- **To do**: Look through the data below for the line with "Definition is_word (c", and transcribe it exactly together with each line after it up to and including the line with "if is_upper c". Give nothing else.

(Dataset entries)
(** * Kotlin code generator of sqlc: model construction and type resolution

    A shallow embedding of [internal/codegen/kotlin/gen.go] and the
    properties its specification states about it.

    Go strings are byte sequences; they are modelled as [string], whose
    characters ([ascii]) are bytes.  Go [int] values that count or index
    are [Z]; none of them can leave the 64-bit range here, because each is
    bounded by the length of a slice or is an [int32] widened to [int]. *)

From Stdlib Require Import ZArith Ascii String List Sorting.Sorted.
From stdpp Require Import base gmap list strings pretty sorting.

Local Open Scope Z_scope.

(** ** Bytes and character classes *)

Definition byte_between (lo hi c : ascii) : bool :=
  (N_of_ascii lo <=? N_of_ascii c)%N && (N_of_ascii c <=? N_of_ascii hi)%N.

Definition is_digit (c : ascii) : bool := byte_between "0" "9" c.
Definition is_lower (c : ascii) : bool := byte_between "a" "z" c.
Definition is_upper (c : ascii) : bool := byte_between "A" "Z" c.

(** The class [[a-zA-Z0-9_]]: the word characters of Go's regexp package
    (ASCII only), and the complement of the class in [ktIdentPattern]. *)
Definition is_word (c : ascii) : bool :=
  is_lower c || is_upper c || is_digit c || bool_decide (c = "_"%char).

Definition to_upper (c : ascii) : ascii :=
  if is_lower c then ascii_of_N (N_of_ascii c - 32) else c.

Definition to_lower (c : ascii) : ascii :=
  if is_upper c then ascii_of_N (N_of_ascii c + 32) else c.

Fixpoint string_map (f : ascii -> ascii) (s : string) : string :=
  match s with
  | EmptyString => EmptyString
  | String c s' => String (f c) (string_map f s')
  end.

Fixpoint string_filter (p : ascii -> bool) (s : string) : string :=
  match s with
  | EmptyString => EmptyString
  | String c s' => if p c then String c (string_filter p s') else string_filter p s'
  end.

Fixpoint string_forallb (p : ascii -> bool) (s : string) : bool :=
  match s with
  | EmptyString => true
  | String c s' => p c && string_forallb p s'
  end.

(** ** The Go standard library functions the generator calls

    Each is modelled on bytes.  [strings_ToUpper], [strings_ToLower] and
    [strings_Title] map ASCII letters and leave every byte above 127
    unchanged: they agree with Go on ASCII strings (Go maps letters outside
    ASCII as well). *)

Definition strings_ToUpper (s : string) : string := string_map to_upper s.
Definition strings_ToLower (s : string) : string := string_map to_lower s.

(** [strings.Replace(s, old, new, -1)] for a non-empty [old]: every
    non-overlapping occurrence of [old], from the left, becomes [new].
    [skip] counts the bytes of an occurrence still to be dropped. *)
Fixpoint strings_Replace_go (old new : string) (skip : nat) (s : string) : string :=
  match s with
  | EmptyString => EmptyString
  | String c s' =>
      match skip with
      | S k => strings_Replace_go old new k s'
      | O =>
          if String.prefix old s
          then new +:+ strings_Replace_go old new (String.length old - 1) s'
          else String c (strings_Replace_go old new O s')
      end
  end.

Definition strings_Replace (s old new : string) : string :=
  strings_Replace_go old new O s.

(** [strings.Split(s, sep)] for a non-empty [sep]; [cur] is the piece being
    read, reversed. *)
Fixpoint strings_Split_go (sep : string) (skip : nat) (cur : string) (s : string)
  : list string :=
  match s with
  | EmptyString => [String.rev cur]
  | String c s' =>
      match skip with
      | S k => strings_Split_go sep k cur s'
      | O =>
          if String.prefix sep s
          then String.rev cur :: strings_Split_go sep (String.length sep - 1) "" s'
          else strings_Split_go sep O (String c cur) s'
      end
  end.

- **Finished exercise**:
Definition is_word (c : ascii) : bool :=
  is_lower c || is_upper c || is_digit c || bool_decide (c = "_"%char).

Definition to_upper (c : ascii) : ascii :=
  if is_lower c then ascii_of_N (N_of_ascii c - 32) else c.

Definition to_lower (c : ascii) : ascii :=
  if is_upper c then ascii_of_N (N_of_ascii c + 32) else c.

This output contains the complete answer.